--- Prompt ---
From the line with "eexists _, base." to the line with "mmio_mapped (w_maps w)", retype every line exactly, including those two, and leave out the rest of the data below.

--- Supplied material ---

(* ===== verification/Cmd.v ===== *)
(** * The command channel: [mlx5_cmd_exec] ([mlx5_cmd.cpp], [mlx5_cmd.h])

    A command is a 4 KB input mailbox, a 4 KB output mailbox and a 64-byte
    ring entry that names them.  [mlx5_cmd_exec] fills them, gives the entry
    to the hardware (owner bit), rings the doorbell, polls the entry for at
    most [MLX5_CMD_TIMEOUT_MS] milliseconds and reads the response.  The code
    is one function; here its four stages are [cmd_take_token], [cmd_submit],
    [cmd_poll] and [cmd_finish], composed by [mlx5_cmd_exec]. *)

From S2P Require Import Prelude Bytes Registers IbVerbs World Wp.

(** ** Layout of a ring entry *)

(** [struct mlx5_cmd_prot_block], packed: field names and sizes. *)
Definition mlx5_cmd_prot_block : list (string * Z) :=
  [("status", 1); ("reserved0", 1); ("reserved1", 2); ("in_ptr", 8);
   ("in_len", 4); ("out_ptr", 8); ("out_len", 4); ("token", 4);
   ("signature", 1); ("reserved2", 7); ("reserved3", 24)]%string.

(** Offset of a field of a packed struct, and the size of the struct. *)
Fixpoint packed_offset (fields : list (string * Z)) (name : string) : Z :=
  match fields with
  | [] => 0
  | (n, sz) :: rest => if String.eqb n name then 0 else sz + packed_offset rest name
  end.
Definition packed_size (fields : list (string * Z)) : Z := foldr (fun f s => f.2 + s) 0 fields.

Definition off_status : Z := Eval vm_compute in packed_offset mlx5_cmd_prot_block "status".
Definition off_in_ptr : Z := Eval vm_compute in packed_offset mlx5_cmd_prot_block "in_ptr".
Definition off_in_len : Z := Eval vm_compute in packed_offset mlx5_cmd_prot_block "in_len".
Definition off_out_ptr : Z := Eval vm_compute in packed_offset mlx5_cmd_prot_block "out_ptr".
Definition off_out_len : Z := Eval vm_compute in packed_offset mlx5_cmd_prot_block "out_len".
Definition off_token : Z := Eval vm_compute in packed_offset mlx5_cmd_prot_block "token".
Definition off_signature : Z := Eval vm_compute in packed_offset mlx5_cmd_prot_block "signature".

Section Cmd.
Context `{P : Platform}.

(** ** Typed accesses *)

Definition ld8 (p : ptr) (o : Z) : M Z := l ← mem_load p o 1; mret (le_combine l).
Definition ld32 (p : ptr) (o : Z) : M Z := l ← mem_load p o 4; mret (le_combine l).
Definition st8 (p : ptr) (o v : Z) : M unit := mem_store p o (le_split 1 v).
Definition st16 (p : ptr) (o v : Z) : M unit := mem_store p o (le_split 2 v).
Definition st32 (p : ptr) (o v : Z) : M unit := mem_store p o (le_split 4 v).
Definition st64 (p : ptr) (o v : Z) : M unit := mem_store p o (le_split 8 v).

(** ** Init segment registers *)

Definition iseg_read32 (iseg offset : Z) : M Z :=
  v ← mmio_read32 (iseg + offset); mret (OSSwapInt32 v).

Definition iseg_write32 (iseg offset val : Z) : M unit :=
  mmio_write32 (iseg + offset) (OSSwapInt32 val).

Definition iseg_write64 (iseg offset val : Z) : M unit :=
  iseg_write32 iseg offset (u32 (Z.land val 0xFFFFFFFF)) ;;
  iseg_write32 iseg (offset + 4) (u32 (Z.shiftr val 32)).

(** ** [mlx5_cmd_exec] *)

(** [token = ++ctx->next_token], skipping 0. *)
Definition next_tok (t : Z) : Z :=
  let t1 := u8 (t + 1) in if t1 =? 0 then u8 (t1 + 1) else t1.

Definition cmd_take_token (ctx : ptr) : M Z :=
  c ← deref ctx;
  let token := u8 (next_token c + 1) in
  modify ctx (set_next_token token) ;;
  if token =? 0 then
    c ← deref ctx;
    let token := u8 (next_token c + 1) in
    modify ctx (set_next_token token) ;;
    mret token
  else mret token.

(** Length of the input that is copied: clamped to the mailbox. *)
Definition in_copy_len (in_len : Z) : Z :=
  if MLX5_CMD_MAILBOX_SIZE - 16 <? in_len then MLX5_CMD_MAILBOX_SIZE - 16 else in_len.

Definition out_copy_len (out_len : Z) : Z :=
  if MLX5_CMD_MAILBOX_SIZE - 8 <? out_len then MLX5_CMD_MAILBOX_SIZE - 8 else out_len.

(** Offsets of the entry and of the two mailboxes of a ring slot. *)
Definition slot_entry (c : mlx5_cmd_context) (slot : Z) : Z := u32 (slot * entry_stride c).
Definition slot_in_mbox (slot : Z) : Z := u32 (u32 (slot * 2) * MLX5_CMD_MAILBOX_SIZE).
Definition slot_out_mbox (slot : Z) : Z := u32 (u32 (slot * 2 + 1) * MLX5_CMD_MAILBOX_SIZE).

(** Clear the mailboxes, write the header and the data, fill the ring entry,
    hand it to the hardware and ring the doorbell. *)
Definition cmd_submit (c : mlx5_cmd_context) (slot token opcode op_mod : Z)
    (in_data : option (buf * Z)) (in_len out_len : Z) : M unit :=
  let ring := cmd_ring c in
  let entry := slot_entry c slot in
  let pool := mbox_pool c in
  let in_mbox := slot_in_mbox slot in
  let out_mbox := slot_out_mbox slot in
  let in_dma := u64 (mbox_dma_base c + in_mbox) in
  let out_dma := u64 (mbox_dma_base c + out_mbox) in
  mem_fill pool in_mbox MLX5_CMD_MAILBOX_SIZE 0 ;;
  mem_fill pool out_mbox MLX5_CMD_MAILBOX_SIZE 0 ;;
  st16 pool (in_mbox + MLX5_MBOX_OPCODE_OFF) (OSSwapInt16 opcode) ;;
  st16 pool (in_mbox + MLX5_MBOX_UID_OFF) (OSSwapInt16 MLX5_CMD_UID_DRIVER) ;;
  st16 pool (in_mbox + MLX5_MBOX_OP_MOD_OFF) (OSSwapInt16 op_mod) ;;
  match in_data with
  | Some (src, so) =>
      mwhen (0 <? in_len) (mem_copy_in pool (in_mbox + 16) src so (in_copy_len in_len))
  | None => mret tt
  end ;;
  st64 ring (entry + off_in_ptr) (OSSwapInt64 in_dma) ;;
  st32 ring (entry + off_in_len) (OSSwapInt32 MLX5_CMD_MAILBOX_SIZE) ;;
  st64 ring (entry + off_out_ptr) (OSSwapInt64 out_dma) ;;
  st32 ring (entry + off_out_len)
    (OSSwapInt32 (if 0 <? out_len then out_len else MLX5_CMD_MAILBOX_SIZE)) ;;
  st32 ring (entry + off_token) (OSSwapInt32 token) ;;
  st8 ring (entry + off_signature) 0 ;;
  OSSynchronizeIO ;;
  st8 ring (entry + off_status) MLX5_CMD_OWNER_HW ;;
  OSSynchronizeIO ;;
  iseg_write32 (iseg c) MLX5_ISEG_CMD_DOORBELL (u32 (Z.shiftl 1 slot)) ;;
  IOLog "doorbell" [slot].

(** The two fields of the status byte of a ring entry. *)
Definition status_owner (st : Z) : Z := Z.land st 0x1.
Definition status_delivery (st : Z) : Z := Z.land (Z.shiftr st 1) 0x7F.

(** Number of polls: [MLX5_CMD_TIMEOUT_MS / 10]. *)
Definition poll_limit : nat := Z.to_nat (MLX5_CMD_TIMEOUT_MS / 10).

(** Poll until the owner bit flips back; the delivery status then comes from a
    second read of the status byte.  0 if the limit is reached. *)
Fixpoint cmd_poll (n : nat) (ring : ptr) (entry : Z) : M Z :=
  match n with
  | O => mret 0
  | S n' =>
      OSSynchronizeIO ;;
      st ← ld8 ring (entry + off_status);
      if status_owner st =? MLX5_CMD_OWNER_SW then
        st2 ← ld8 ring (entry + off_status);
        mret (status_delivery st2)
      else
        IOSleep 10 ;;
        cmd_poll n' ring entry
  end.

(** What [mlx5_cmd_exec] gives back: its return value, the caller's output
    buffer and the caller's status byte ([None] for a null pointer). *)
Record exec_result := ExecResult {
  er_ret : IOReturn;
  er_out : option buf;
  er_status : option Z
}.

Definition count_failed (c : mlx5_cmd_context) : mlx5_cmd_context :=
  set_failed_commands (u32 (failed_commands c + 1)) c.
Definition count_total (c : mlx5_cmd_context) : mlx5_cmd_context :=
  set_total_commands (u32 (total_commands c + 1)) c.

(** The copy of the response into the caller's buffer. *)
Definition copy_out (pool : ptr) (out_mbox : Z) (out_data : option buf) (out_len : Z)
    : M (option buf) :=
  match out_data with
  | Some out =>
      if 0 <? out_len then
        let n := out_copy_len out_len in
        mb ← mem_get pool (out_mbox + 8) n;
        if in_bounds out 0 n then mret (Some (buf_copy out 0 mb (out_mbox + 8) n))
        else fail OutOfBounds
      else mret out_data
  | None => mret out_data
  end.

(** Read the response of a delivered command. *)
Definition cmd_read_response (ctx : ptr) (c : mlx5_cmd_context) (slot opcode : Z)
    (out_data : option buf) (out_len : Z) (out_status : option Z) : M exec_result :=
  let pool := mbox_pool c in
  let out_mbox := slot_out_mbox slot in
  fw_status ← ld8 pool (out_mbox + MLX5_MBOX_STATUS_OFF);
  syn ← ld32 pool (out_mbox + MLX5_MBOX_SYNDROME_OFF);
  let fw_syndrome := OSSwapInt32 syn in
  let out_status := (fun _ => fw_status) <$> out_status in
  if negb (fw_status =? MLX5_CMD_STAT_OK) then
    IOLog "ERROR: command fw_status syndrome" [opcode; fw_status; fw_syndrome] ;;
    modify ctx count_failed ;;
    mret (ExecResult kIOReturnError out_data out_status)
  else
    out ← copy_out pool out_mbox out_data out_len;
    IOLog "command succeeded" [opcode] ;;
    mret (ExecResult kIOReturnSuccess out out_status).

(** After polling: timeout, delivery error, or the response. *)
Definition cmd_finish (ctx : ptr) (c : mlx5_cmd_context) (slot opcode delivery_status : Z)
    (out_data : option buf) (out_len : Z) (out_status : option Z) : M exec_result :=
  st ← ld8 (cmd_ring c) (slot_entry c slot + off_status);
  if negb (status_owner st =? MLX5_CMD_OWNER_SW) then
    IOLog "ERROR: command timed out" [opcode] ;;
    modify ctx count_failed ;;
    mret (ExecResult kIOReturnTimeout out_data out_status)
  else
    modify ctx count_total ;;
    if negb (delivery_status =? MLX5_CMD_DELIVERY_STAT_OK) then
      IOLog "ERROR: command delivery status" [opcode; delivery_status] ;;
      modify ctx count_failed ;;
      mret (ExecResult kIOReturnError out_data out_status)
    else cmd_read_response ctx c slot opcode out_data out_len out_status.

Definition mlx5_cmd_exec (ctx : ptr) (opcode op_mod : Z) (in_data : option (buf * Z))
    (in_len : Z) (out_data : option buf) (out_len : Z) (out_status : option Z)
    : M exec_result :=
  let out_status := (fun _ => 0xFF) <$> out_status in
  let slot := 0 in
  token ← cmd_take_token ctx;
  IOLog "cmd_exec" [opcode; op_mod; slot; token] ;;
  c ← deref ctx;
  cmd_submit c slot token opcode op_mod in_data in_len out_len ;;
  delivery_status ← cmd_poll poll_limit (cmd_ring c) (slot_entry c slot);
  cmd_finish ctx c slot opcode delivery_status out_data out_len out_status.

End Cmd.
==
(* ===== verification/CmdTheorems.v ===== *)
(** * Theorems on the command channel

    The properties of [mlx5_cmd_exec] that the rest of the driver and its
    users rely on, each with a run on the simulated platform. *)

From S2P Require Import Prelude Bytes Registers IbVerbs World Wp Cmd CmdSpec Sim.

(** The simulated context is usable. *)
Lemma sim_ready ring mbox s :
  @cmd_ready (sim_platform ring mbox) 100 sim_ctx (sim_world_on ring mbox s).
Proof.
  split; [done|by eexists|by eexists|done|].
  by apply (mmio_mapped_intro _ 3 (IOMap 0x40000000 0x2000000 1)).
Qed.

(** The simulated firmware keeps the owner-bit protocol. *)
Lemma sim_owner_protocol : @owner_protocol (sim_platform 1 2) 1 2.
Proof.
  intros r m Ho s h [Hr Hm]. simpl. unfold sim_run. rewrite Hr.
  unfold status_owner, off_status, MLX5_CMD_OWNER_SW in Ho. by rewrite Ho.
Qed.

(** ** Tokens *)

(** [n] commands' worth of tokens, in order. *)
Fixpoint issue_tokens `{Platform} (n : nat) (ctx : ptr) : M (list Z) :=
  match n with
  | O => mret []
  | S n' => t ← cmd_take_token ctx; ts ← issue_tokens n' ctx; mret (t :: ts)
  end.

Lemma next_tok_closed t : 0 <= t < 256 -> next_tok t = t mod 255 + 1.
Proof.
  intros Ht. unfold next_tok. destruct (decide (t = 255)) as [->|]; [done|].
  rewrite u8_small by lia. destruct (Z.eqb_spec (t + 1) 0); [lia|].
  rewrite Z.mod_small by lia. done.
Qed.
* * *
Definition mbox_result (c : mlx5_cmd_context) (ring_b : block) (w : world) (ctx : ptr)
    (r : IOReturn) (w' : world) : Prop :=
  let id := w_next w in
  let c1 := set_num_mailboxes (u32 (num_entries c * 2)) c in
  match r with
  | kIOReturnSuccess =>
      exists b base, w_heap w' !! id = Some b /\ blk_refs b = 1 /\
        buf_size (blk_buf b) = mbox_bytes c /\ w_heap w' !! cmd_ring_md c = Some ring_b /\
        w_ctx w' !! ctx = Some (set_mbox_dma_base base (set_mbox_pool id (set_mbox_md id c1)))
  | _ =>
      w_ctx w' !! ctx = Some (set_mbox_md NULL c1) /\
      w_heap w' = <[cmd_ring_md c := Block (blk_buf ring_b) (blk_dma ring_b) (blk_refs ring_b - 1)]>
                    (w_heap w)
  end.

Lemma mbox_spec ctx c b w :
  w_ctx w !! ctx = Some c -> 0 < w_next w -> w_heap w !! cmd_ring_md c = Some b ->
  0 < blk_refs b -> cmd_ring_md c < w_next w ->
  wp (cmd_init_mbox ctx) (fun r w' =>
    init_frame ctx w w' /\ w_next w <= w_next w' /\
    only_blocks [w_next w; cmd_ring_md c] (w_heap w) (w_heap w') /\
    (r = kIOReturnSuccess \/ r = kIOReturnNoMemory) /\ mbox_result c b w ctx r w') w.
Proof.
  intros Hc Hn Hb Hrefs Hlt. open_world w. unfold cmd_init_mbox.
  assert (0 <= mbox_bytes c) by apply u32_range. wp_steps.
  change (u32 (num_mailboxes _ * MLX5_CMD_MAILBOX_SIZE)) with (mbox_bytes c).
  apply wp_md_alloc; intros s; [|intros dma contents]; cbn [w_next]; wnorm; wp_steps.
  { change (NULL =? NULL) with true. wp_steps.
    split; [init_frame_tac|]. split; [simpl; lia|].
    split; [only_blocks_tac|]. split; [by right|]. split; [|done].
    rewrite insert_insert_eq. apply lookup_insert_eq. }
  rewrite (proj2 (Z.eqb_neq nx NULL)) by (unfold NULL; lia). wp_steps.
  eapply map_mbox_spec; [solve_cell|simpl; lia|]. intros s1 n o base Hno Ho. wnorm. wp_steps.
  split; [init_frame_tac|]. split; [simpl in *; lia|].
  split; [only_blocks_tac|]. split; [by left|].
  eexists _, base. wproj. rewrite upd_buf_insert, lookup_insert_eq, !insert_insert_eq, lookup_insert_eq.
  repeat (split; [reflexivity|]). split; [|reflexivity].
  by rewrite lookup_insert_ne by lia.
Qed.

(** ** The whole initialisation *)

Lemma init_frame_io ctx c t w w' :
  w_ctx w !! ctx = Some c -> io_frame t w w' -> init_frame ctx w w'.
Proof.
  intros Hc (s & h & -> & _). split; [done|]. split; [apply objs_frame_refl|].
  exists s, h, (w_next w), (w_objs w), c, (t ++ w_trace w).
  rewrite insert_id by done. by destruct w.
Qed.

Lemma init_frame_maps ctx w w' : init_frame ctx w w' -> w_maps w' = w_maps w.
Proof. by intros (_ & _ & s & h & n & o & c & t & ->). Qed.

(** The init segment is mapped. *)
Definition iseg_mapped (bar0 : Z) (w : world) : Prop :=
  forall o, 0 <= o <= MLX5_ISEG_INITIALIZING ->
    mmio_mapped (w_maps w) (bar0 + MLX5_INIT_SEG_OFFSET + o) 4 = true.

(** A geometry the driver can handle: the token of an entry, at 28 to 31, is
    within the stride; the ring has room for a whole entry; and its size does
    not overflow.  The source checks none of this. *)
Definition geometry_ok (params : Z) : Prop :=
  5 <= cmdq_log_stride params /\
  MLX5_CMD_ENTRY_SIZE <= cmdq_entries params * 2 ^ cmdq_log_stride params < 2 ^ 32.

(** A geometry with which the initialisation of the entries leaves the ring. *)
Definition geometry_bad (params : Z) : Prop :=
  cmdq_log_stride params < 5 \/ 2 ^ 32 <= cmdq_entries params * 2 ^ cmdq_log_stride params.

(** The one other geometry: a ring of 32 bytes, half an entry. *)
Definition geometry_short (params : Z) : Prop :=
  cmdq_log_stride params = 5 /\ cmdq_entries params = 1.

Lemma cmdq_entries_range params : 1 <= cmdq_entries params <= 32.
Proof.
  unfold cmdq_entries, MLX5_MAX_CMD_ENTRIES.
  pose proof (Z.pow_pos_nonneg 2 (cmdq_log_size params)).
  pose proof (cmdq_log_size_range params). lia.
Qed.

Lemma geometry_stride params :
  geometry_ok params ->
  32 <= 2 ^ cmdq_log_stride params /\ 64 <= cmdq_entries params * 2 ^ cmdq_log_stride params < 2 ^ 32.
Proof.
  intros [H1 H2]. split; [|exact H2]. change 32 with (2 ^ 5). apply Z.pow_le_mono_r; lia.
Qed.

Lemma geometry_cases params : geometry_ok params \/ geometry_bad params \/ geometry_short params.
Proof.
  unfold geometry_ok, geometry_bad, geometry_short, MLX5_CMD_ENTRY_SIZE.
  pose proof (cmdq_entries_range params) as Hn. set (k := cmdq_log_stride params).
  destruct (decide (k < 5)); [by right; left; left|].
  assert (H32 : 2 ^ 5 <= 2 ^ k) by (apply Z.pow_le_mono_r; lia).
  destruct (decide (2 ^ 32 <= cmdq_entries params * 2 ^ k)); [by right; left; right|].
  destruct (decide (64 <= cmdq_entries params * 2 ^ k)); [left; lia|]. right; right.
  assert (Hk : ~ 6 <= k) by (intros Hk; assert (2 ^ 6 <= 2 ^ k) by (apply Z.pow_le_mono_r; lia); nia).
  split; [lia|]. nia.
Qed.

--- Response box ---
  eexists _, base. wproj. rewrite upd_buf_insert, lookup_insert_eq, !insert_insert_eq, lookup_insert_eq.
  repeat (split; [reflexivity|]). split; [|reflexivity].
  by rewrite lookup_insert_ne by lia.
Qed.

(** ** The whole initialisation *)

Lemma init_frame_io ctx c t w w' :
  w_ctx w !! ctx = Some c -> io_frame t w w' -> init_frame ctx w w'.
Proof.
  intros Hc (s & h & -> & _). split; [done|]. split; [apply objs_frame_refl|].
  exists s, h, (w_next w), (w_objs w), c, (t ++ w_trace w).
  rewrite insert_id by done. by destruct w.
Qed.

Lemma init_frame_maps ctx w w' : init_frame ctx w w' -> w_maps w' = w_maps w.
Proof. by intros (_ & _ & s & h & n & o & c & t & ->). Qed.

(** The init segment is mapped. *)
Definition iseg_mapped (bar0 : Z) (w : world) : Prop :=
  forall o, 0 <= o <= MLX5_ISEG_INITIALIZING ->
    mmio_mapped (w_maps w) (bar0 + MLX5_INIT_SEG_OFFSET + o) 4 = true.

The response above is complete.